Impact of Epstein Barr Virus Infection on Treatment Opportunities in Patients with Nasopharyngeal Cancer

Simple Summary Epstein Barr virus (EBV) is often responsible for the onset of both solid and hematologic malignancies. In particular, it is implicated in the pathogenesis of nasopharyngeal carcinomas (NPCs). Some viral proteins produced during the latent phase of the virus itself in epithelial cells induce or promote carcinogenesis. These oncoproteins can be used as targets of various immunotherapy strategies. In the past, active or adoptive immunotherapy techniques have been employed. Recently however, the use of check-point inhibitors seems very promising. Some check-point inhibitors are already in use in clinical practice, others will soon receive regulatory approval.
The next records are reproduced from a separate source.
(* ===== verification/ScaleProofs.v ===== *)
(** * Correctness of the scale planner

    The planner decides one step at a time from the two deployments it reads.
    [rolloutNext] is the abstract step on the pair of replica counts, for a
    component that is not autoscaled nor forced; [plan_refines] shows that
    planning and applying an action on settled deployments is that step.  From
    it: a rollout converges to the expected replicas on the new deployment and
    none on the old one, within a bound; it never exceeds its surge budget and
    never goes below its availability budget; replica counts never wrap. *)
From S2P Require Import Prelude KubeTypes Libs ApiTypes Labels Utils.
From S2P Require Import Components RollingUpdate ScalePlanner Examples.

Local Open Scope string_scope.
Local Open Scope list_scope.
Local Open Scope Z_scope.

(** A sequence whose measure decreases until it is at a fixed goal reaches the
    goal within its first measure, and stays. *)
Lemma measure_reaches {A B} (obs : A -> B) (goal : B) (n : nat) : forall (f : nat -> A) (mu : nat -> Z),
  (forall i, 0 <= mu i) -> mu 0%nat <= Z.of_nat n ->
  (forall i, obs (f i) = goal -> obs (f (S i)) = goal) ->
  (forall i, obs (f i) = goal \/ mu (S i) < mu i) ->
  exists k, Z.of_nat k <= mu 0%nat /\ forall m, (k <= m)%nat -> obs (f m) = goal.
Proof.
  induction n as [|n IH]; intros f mu Hpos Hn Hstay Hdec;
    (destruct (Hdec 0%nat) as [Hg|Hlt];
     [exists 0%nat; split; [apply Hpos|];
      intros m _; induction m as [|m IHm]; [done|by apply Hstay]|]).
  - specialize (Hpos 1%nat). lia.
  - destruct (IH (fun i => f (S i)) (fun i => mu (S i))) as (k & Hk & Hall); try (intros; auto); [lia|].
    exists (S k). split; [lia|]. intros [|m] Hm; [lia|]. apply Hall. lia.
Qed.

(** ** The abstract step *)

Definition rolloutNext (expected surge unavailable : Z) (sameLimits : bool) (cur last : Z) : Z * Z :=
  if 0 <? last then
    if surge =? 0 then
      if cur + last <? expected then (expected - last, last)
      else (cur, last - Z.max 0 (Z.min last (cur + last - Z.max 0 (expected - unavailable))))
    else if sameLimits then
      if cur + last <=? expected
      then (cur + Z.min surge (Z.min (expected - cur) (expected + surge - (cur + last))), last)
      else (cur, last - Z.min (Z.max 1 unavailable) last)
    else if cur <? Z.max last expected then (Z.max last expected, last)
    else (cur, last - Z.min (Z.max 1 unavailable) last)
  else if expected <? cur then (cur - 1, last)
  else (expected, last).

(** How far a pair is from the end of the rollout. *)
Definition rolloutMeasure (expected : Z) (cur last : Z) : Z :=
  if 0 <? last then last + (Z.max cur (Z.max last expected) - expected)
                    + Z.max 0 (Z.max last expected - cur)
  else Z.abs (expected - cur).

Section Abstract.
Context (expected surge unavailable : Z).
Context (Hexp : 0 < expected) (Hsurge : 0 <= surge) (Hunav : 0 <= unavailable <= expected).

Ltac next_cases :=
  unfold rolloutNext, rolloutMeasure;
  repeat match goal with
  | |- context [(?a <? ?b)%Z] => destruct (Z.ltb_spec a b)
  | |- context [(?a =? ?b)%Z] => destruct (Z.eqb_spec a b)
  | |- context [(?a <=? ?b)%Z] => destruct (Z.leb_spec a b)
  | |- context [if ?b then _ else _] => is_var b; destruct b
  end; simpl; try lia.

Lemma rolloutNext_nonneg same cur last :
  0 <= cur -> 0 <= last ->
  0 <= fst (rolloutNext expected surge unavailable same cur last) /\
  0 <= snd (rolloutNext expected surge unavailable same cur last).
Proof using All. intros. next_cases. Qed.

(** A count never exceeds the largest of the old counts and the target. *)
Lemma rolloutNext_max same cur last :
  0 <= cur -> 0 <= last ->
  fst (rolloutNext expected surge unavailable same cur last) <= Z.max cur (Z.max last expected) /\
  snd (rolloutNext expected surge unavailable same cur last) <= last.
Proof using All. intros. next_cases. Qed.

(** The step makes progress until the rollout is over. *)
Lemma rolloutNext_progress same cur last :
  0 <= cur -> 0 <= last -> 0 < surge \/ 0 < unavailable ->
  let '(cur', last') := rolloutNext expected surge unavailable same cur last in
  (cur = expected /\ last = 0 /\ cur' = expected /\ last' = 0) \/
  0 <= rolloutMeasure expected cur' last' < rolloutMeasure expected cur last.
Proof using All. intros. next_cases. Qed.

(** Over budget only if it already was: at most [surge] extra replicas. *)
Lemma rolloutNext_surge cur last :
  0 <= cur -> 0 <= last ->
  let '(cur', last') := rolloutNext expected surge unavailable true cur last in
  cur' + last' <= Z.max (cur + last) (expected + surge).
Proof using All. intros. next_cases. Qed.

(** Never below the availability budget unless it already was. *)
Lemma rolloutNext_available same cur last :
  0 <= cur -> 0 <= last ->
  let '(cur', last') := rolloutNext expected surge unavailable same cur last in
  Z.min (cur + last) (expected - unavailable) <= cur' + last'.
Proof using All. intros. next_cases. Qed.
End Abstract.

(** ** Deployments *)

(** The deployment controller has caught up: as many available and ready pods
    as the deployment asks for. *)
Definition settled (d : Deployment) : Prop :=
  dss_AvailableReplicas (dep_Status d) = getDeployReplicas d /\
  dss_ReadyReplicas (dep_Status d) = getDeployReplicas d.

(** What the next reconcile reads of a deployment that was written: the same
    spec, with a status that has caught up. *)
Definition observed (d d' : Deployment) : Prop := dep_Spec d' = dep_Spec d /\ settled d'.

Definition validReplicas (d : Deployment) : Prop := 0 <= getDeployReplicas d <= int32_max.

Lemma getDeployReplicas_spec d d' :
  dep_Spec d = dep_Spec d' -> getDeployReplicas d = getDeployReplicas d'.
Proof. unfold getDeployReplicas. by intros ->. Qed.

Lemma getDeployReplicas_setStrategy d st :
  getDeployReplicas (set_dep_Strategy d st) = getDeployReplicas d.
Proof. done. Qed.

Lemma getDeployReplicas_scaled d z :
  0 <= getDeployReplicas d + z <= int32_max ->
  getDeployReplicas (scaled d z) = getDeployReplicas d + z.
Proof.
  intros H. unfold scaled, getDeployReplicas, int32Ptr. simpl.
  apply int32_of_id. unfold in_int32, int32_min. fold (getDeployReplicas d). lia.
Qed.
(* ===== verification/Calls.v ===== *)
(** * The calls a program can make

    [calls P p] bounds the requests of a program independently of their answers.
    It passes through sequencing, error handling and groups of goroutines, in any
    interleaving. *)
From S2P Require Import Prelude KubeTypes ApiTypes Effects Group.

(** [calls P p]: every call [p] can make satisfies [P], whatever the answers. *)
Section Calls.
Context (P : forall B, kreq B -> Prop).

Fixpoint calls {A} (p : prog A) : Prop :=
  match p with
  | Call q k => P _ q /\ forall x, calls (k x)
  | _ => True
  end.

Lemma calls_exec {A} (p : prog A) : forall tr o,
  calls p -> exec p tr o -> Forall (fun ev => match ev with Ev q _ => P _ q end) tr.
Proof.
  induction p as [a|e| |B q k IH]; simpl; intros tr o Hc Hex; try (destruct Hex as [-> _]; constructor).
  destruct Hex as (x & tr' & -> & Hex), Hc as [Hq Hk]. constructor; [done|]. by eapply IH.
Qed.

Lemma calls_bind {A B} (p : prog A) (f : A -> prog B) :
  calls p -> (forall a, calls (f a)) -> calls (prog_bind f p).
Proof. induction p as [a|e| |C q k IH]; simpl; auto. intros [Hq Hk] Hf. split; auto. Qed.

Lemma calls_attempt {A} (p : prog A) : calls p -> calls (attempt p).
Proof. induction p as [a|e| |C q k IH]; simpl; auto. intros [Hq Hk]. split; auto. Qed.

Lemma calls_wrap {A} msg (p : prog A) : calls p -> calls (wrap msg p).
Proof. induction p as [a|e| |C q k IH]; simpl; auto. intros [Hq Hk]. split; auto. Qed.

Lemma calls_settle {A} (p : prog A) : calls p -> calls (settle p).
Proof. induction p as [a|e| |C q k IH]; simpl; auto. intros [Hq Hk]. split; auto. Qed.

Lemma calls_read {B} (r : kread B) : P _ (Read r) -> calls (read r).
Proof. intros H. split; [done|]. by intros []. Qed.
Lemma calls_write w : P _ (Write w) -> calls (write w).
Proof. intros H. split; [done|]. by intros []. Qed.
Lemma calls_deref {A} (o : option A) : calls (deref o).
Proof. by destruct o. Qed.

Lemma calls_par2 {A B} (p : prog A) : forall (q : prog B) sched, calls p -> calls q -> calls (par2 p q sched).
Proof.
  induction p as [a|e| |Cp cp kp IHp]; induction q as [b|e'| |Cq cq kq IHq]; intros sched Hp Hq; simpl; try done;
    try (destruct (default true (head sched)); simpl); try (split; [apply Hp || apply Hq|]; intros x;
      first [apply IHp; [apply Hp|done]|apply IHq; [done|apply Hq]]).
Qed.

Lemma calls_par {A} (ps : list (prog A)) : forall scheds, Forall calls ps -> calls (par ps scheds).
Proof.
  induction ps as [|p ps IH]; intros scheds Hall; [done|]. apply Forall_cons in Hall as [Hp Hps].
  apply calls_bind; [|done]. by apply calls_par2; auto.
Qed.

Lemma calls_Run `{KubeMessages} `{Process} sc funcs mc :
  Forall (fun f : Milvus -> prog unit => calls (f mc)) funcs -> calls (Run sc funcs mc).
Proof.
  intros Hall. unfold Run, runAll. destruct funcs as [|f funcs]; [done|]. cbn [fmap list_fmap].
  apply calls_bind.
  - apply calls_par. change (Forall calls (settle <$> ((fun f => f mc) <$> (f :: funcs)))).
    rewrite <- list_fmap_compose. apply Forall_fmap. eapply Forall_impl; [exact Hall|]. intros g Hg. by apply calls_settle.
  - intros os. unfold groupResult. by repeat case_match.
Qed.
End Calls.
#[global] Arguments calls : simpl never.

Ltac calls_step :=
  lazymatch goal with
  | |- calls _ (mbind _ _) => apply calls_bind; [|intros ?]
  | |- calls _ (prog_bind _ _) => apply calls_bind; [|intros ?]
  | |- calls _ (wrap _ _) => apply calls_wrap
  | |- calls _ (attempt _) => apply calls_attempt
  | |- calls _ (Ret _) => exact I
  | |- calls _ (Fail _) => exact I
  | |- calls _ Panic => exact I
  | |- calls _ (deref _) => apply calls_deref
  | |- calls _ (read _) => apply calls_read
  | |- calls _ (write _) => apply calls_write
  | |- calls _ (if ?b then _ else _) => destruct b
  | |- calls _ (match ?x with _ => _ end) => destruct x
  end; cbv beta.
Ltac calls_steps := repeat calls_step.

(** ** Calls that depend on the answers

    [callsIn R P p]: every call satisfies [P] when the answers satisfy [R]. *)
Section CallsIn.
Context (R : forall B, kread B -> B -> Prop) (P : forall B, kreq B -> Prop).

Definition admissible {B} (q : kreq B) (x : kerr + B) : Prop :=
  match x with inl _ => True | inr b => answer_ok R q b end.

Fixpoint callsIn {A} (p : prog A) : Prop :=
  match p with
  | Call q k => P _ q /\ forall x, admissible q x -> callsIn (k x)
  | _ => True
  end.

Lemma calls_callsIn {A} (p : prog A) : calls P p -> callsIn p.
Proof. induction p as [a|e| |B q k IH]; [done..|]. intros [Hq Hk]. split; auto. Qed.

Lemma callsIn_bind {A B} (p : prog A) (f : A -> prog B) :
  callsIn p -> (forall a, callsIn (f a)) -> callsIn (prog_bind f p).
Proof. induction p as [a|e| |C q k IH]; simpl; auto. intros [Hq Hk] Hf. split; auto. Qed.

Lemma callsIn_settle {A} (p : prog A) : callsIn p -> callsIn (settle p).
Proof. induction p as [a|e| |C q k IH]; simpl; auto. intros [Hq Hk]. split; auto. Qed.

Lemma callsIn_par2 {A B} (p : prog A) : forall (q : prog B) sched, callsIn p -> callsIn q -> callsIn (par2 p q sched).
Proof.
  induction p as [a|e| |Cp cp kp IHp]; induction q as [b|e'| |Cq cq kq IHq]; intros sched Hp Hq; simpl; try done;
    try (destruct (default true (head sched)); simpl); try (split; [apply Hp || apply Hq|]; intros x Hx;
      first [apply IHp; [by apply Hp|done]|apply IHq; [done|by apply Hq]]).
Qed.

Lemma callsIn_par {A} (ps : list (prog A)) : forall scheds, Forall callsIn ps -> callsIn (par ps scheds).
Proof.
  induction ps as [|p ps IH]; intros scheds Hall; [done|]. apply Forall_cons in Hall as [Hp Hps].
  apply callsIn_bind; [|done]. by apply callsIn_par2; auto.
Qed.

Lemma callsIn_Run `{KubeMessages} `{Process} sc funcs mc :
  Forall (fun f : Milvus -> prog unit => callsIn (f mc)) funcs -> callsIn (Run sc funcs mc).
Proof.
  intros Hall. unfold Run, runAll. destruct funcs as [|f funcs]; [done|]. cbn [fmap list_fmap].
  apply callsIn_bind.
  - apply callsIn_par. change (Forall callsIn (settle <$> ((fun f => f mc) <$> (f :: funcs)))).
    rewrite <- list_fmap_compose. apply Forall_fmap. eapply Forall_impl; [exact Hall|]. intros g Hg. by apply callsIn_settle.
  - intros os. unfold groupResult. by repeat case_match.
Qed.
End CallsIn.
#[global] Arguments callsIn : simpl never.

Definition writesIn (P : kwrite -> Prop) (B : Type) (q : kreq B) : Prop :=
  match q with Write w => P w | Read _ => True end.

(** A bound on the writes of every execution is one on the calls. *)
Lemma wp_callsIn (R : forall B, kread B -> B -> Prop) (P : kwrite -> Prop) {A} (p : prog A) :
  wp R p (fun ws _ => Forall P ws) -> callsIn R (writesIn P) p.
Proof.
  cut (forall ws0, wp R p (fun ws _ => Forall P (ws0 ++ ws)) -> Forall P ws0 /\ callsIn R (writesIn P) p).
  { intros H Hwp. by apply (H []). }
  induction p as [a|e| |B q k IH]; intros ws0 Hwp.
  1-3: change (Forall P (ws0 ++ [])) in Hwp; rewrite app_nil_r in Hwp; split; [done|exact I].
  destruct Hwp as [He Hb].
  assert (forall x, admissible R q x -> Forall P (ws0 ++ req_write q) /\ callsIn R (writesIn P) (k x)) as Hk.
  { intros [e|b] Hx; apply IH; (eapply wp_mono; [|apply He || by apply Hb]); intros ws o Hws; rewrite <- (assoc_L (++)); exact Hws. }
  destruct (Hk (inl KNotFound) I) as [[H0 H1]%Forall_app _]. split; [done|]. split; [|intros x Hx; by apply Hk].
  destruct q; [done|]. by inversion H1.
Qed.

Lemma callsIn_wp (R : forall B, kread B -> B -> Prop) (P : kwrite -> Prop) {A} (p : prog A) :
  callsIn R (writesIn P) p -> wp R p (fun ws _ => Forall P ws).
Proof.
  cut (forall Q : list kwrite -> outcome A -> Prop, (forall ws o, Forall P ws -> Q ws o) ->
         callsIn R (writesIn P) p -> wp R p Q); [eauto|].
  induction p as [a|e| |B q k IH]; intros Q HQ Hc; [by apply HQ..|]. destruct Hc as [Hq Hk].
  split; intros; (apply IH; [|by apply Hk]); intros ws o Hws; apply HQ; destruct q; simpl; by try constructor.
Qed.
Lemma slot_created mc groupId :
  GetLabelGroupID (Name component)
    (SetGroupID (Name component) (GetSelectorLabels component (mi_Name mc)) groupId) = Itoa groupId.
Proof. unfold SetGroupID. rewrite GetLabelGroupID_set. by rewrite decide_True. Qed.

Lemma GetLabelGroupID_merge_r a b :
  is_Some (b !! GetComponentGroupIdLabel (Name component)) ->
  GetLabelGroupID (Name component) (MergeLabels [a; b]) = GetLabelGroupID (Name component) b.
Proof.
  intros [x Hx]. unfold GetLabelGroupID, mget. rewrite MergeLabels_lookup_2.
  by rewrite (lookup_union_Some_l b a _ x Hx), Hx.
Qed.

Lemma newDeployment_slot mc groupId meta t st p :
  slot (newDeployment component mc groupId meta t st p) = Itoa groupId.
Proof.
  unfold slot, dep_Labels, newDeployment. simpl.
  destruct (DeploymentGroupOf component) as [g|]; simpl; [|apply slot_created].
  rewrite GetLabelGroupID_merge_r; [apply slot_created|].
  unfold SetGroupID, SetGroupIDStr. rewrite lookup_insert_eq. eauto.
Qed.

Lemma safe_CreateDeploy s template groupId :
  storeInv s -> groupId = 0 \/ groupId = 1 ->
  safe storeInv (CreateDeploy component (s_mc s) template groupId) s (kept s).
Proof.
  intros Hinv Hg. unfold CreateDeploy, RenderPodTemplateWithoutGroupID. safe_step.
  eapply safe_mono with (Q := fun s' _ => s' = s).
  2:{ destruct template; safe_steps; done. }
  intros s' [t|e|] ->; try done. safe_step.
  eapply safe_mono with (Q := fun s' _ => s' = s).
  2:{ destruct (negb (groupId =? 0)); safe_steps; done. }
  intros s' [t'|e|] ->; try done.
  destruct (SetControllerReference _ _) as [meta|]; [|safe_steps; done].
  safe_steps; [done|]. intros st _. safe_steps; [done|]. intros cs _.
  assert (forall d, slot d = Itoa groupId -> getDeployReplicas d = 0 ->
            storeInv (apply_write (CreateDeployment d) s)) as Hc.
  { intros d Hd Hr. apply inv_create; [done| |done]. rewrite Hd. by destruct Hg as [-> | ->]; [left|right]. }
  specialize (Hc _ (newDeployment_slot (s_mc s) groupId meta t' st (csp_Paused cs)) eq_refl).
  safe_steps; done.
Qed.

Lemma safe_HandleCreate s :
  storeInv s -> safe storeInv (HandleCreate component (s_mc s)) s (kept s).
Proof.
  intros Hinv. unfold HandleCreate. safe_steps.
  apply safe_GetDeploys; [done|..]; try (intros; safe_steps; done).
  - intros c l (Hc & Hl & Hoc & Hol & Hcc & Hcl & _).
    unfold reconcileDeploymentGroupMetadata.
    destruct (DeploymentGroupOf component) as [g|]; [|safe_steps; done].
    safe_step. eapply safe_mono; [|apply safe_syncMetadata; [done|]].
    + intros s' [b|e|] H; try done. destruct (negb b); safe_steps; done.
    + intros d [->|[->|[]%not_elem_of_nil]%elem_of_cons]%elem_of_cons; split;
        try (by apply (inv_slots _ Hinv)); intros; by eapply (inv_idle _ Hinv).
  - intros Hno. unfold MarkMilvusComponentGroupId.
    case_bool_decide.
    + safe_steps. eapply safe_mono; [|apply safe_CreateDeploy; [done|by left]].
      by intros s' [].
    + safe_steps. apply safe_UpdateAndRequeue; [done|].
      apply inv_milvus; try done. intros d Hd Ho. by destruct (Hno d Hd).
  - apply safe_CreateDeploy; [done|by right].
Qed.

(** *** Manual mode *)

(** [RenewDeployAnnotation] and the template update leave labels, identity and
    replicas alone. *)
Definition sameShape (d d' : Deployment) : Prop :=
  dep_Labels d' = dep_Labels d /\ dep_key d' = dep_key d /\
  dsp_Replicas (dep_Spec d') = dsp_Replicas (dep_Spec d).

Lemma RenewDeployAnnotation_shape mc d : sameShape d (fst (RenewDeployAnnotation mc d)).
Proof. unfold RenewDeployAnnotation. by case_bool_decide. Qed.

Lemma updateTemplate_shape d t : sameShape d (updatePodTemplateTwoDeployMode component d t).
Proof. done. Qed.

Lemma inv_update_shape s d d0 :
  storeInv s -> d0 ∈ s_deploys s -> sameShape d0 d ->
  storeInv (apply_write (UpdateDeployment d) s).
Proof.
  intros Hinv Hd0 (Hl & Hk & Hr). apply (inv_update_same s d d0); try done.
  - by injection Hk.
  - unfold getDeployReplicas. by rewrite Hr.
Qed.

Lemma safe_render s t force (Q : store -> outcome PodTemplateSpec -> Prop) :
  (forall t', Q s (ORet t')) -> Q s OPanic ->
  safe storeInv (RenderPodTemplateWithoutGroupID component (s_mc s) t force) s Q.
Proof. intros. unfold RenderPodTemplateWithoutGroupID. safe_steps; auto. Qed.

Lemma safe_HandleManualMode s :
  storeInv s -> safe storeInv (HandleManualMode component (s_mc s)) s (kept s).
Proof.
  intros Hinv. unfold HandleManualMode. safe_steps. apply safe_GetDeploys; try done.
  intros c l (Hc & _). simpl fst. safe_step. apply safe_render; [|done]. intros t.
  destruct (negb (getDeployReplicas c =? 0)).
  { destruct (IsPodTemplateChanged component c t); safe_steps; done. }
  pose proof (RenewDeployAnnotation_shape (s_mc s) c) as Hshape.
  destruct (RenewDeployAnnotation (s_mc s) c) as [d renewed]. simpl in Hshape.
  destruct (negb _); [safe_steps; done|].
  apply safe_UpdateAndRequeue; [done|]. apply (inv_update_shape s _ c); [done..|].
  by destruct (IsPodTemplateChanged component c t).
Qed.

(** *** Stop *)

(** Every slotted deployment is stopped, except those of a list. *)
Definition stoppedExcept (s : store) (X : list Deployment) : Prop :=
  forall d, d ∈ s_deploys s -> ours (s_mc s) d -> getDeployReplicas d = 0 \/ d ∈ X.

Lemma safe_stopDeployIfNot s d X :
  storeInv s -> slot d = "0" \/ slot d = "1" -> stoppedExcept s (d :: X) ->
  safe storeInv (stopDeployIfNot d) s
    (fun s' o => match o with
                 | ORet _ => storeInv s' /\ s_mc s' = s_mc s /\ stoppedExcept s' X
                 | _ => True
                 end).
Proof.
  intros Hinv Hslot Hst. unfold stopDeployIfNot.
  destruct (Z.eqb_spec (getDeployReplicas d) 0) as [E|E]; cbv beta iota delta [negb].
  - safe_steps. split; [done|]. split; [done|]. intros d' Hd' Ho.
    destruct (Hst d' Hd' Ho) as [?|[->|?]%elem_of_cons]; auto.
  - set (d0 := set_dep_Replicas d (int32Ptr 0)).
    assert (storeInv (apply_write (UpdateDeployment d0) s)) as Hinv'.
    { by apply inv_update. }
    safe_steps; [done|done|]. split; [done|]. split; [done|].
    intros d' [[-> _]|[Hd' Hk]]%elem_of_update_deploy Ho; [by left|].
    destruct (Hst d' Hd' Ho) as [?|[->|?]%elem_of_cons]; auto. done.
Qed.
Chemical, physical, and infectious agents may induce carcinogenesis, and in the latter case, viruses are involved in most cases. The occurrence of virus-induced carcinogenesis is a complex process caused by an interaction across multiple genes, mainly depending by the type of the virus. Molecular mechanisms at the basis of viral carcinogenesis, mainly suggest the involvement of a dysregulation of the cell cycle. Among the virus-inducing carcinogenesis, Epstein Barr Virus (EBV) plays a major role in the development of both hematological and oncological malignancies and importantly, several lines of evidence demonstrated that nasopharyngeal carcinoma (NPC) is consistently associated with EBV infection. Cancerogenesis in NPC may be induced by the activation of different EBV "oncoproteins" which are produced during the so called "latency phase" of EBV in the host cells. Moreover, EBV presence in NPC does affect the tumor microenvironment (TME) leading to a strongly immunosuppressed status. Translational implications of the above-mentioned statements are that EBV-infected NPC cells can express proteins potentially recognized by immune cells in order to elicit a host immune response (tumor associated antigens). Three immunotherapeutic approaches have been implemented for the treatment of NPC including active, adoptive immunotherapy, and modulation of immune regulatory molecules by use of the so-called checkpoint inhibitors. In this review, we will highlight the role of EBV infection in NPC development and analyze its possible implications on therapy strategies.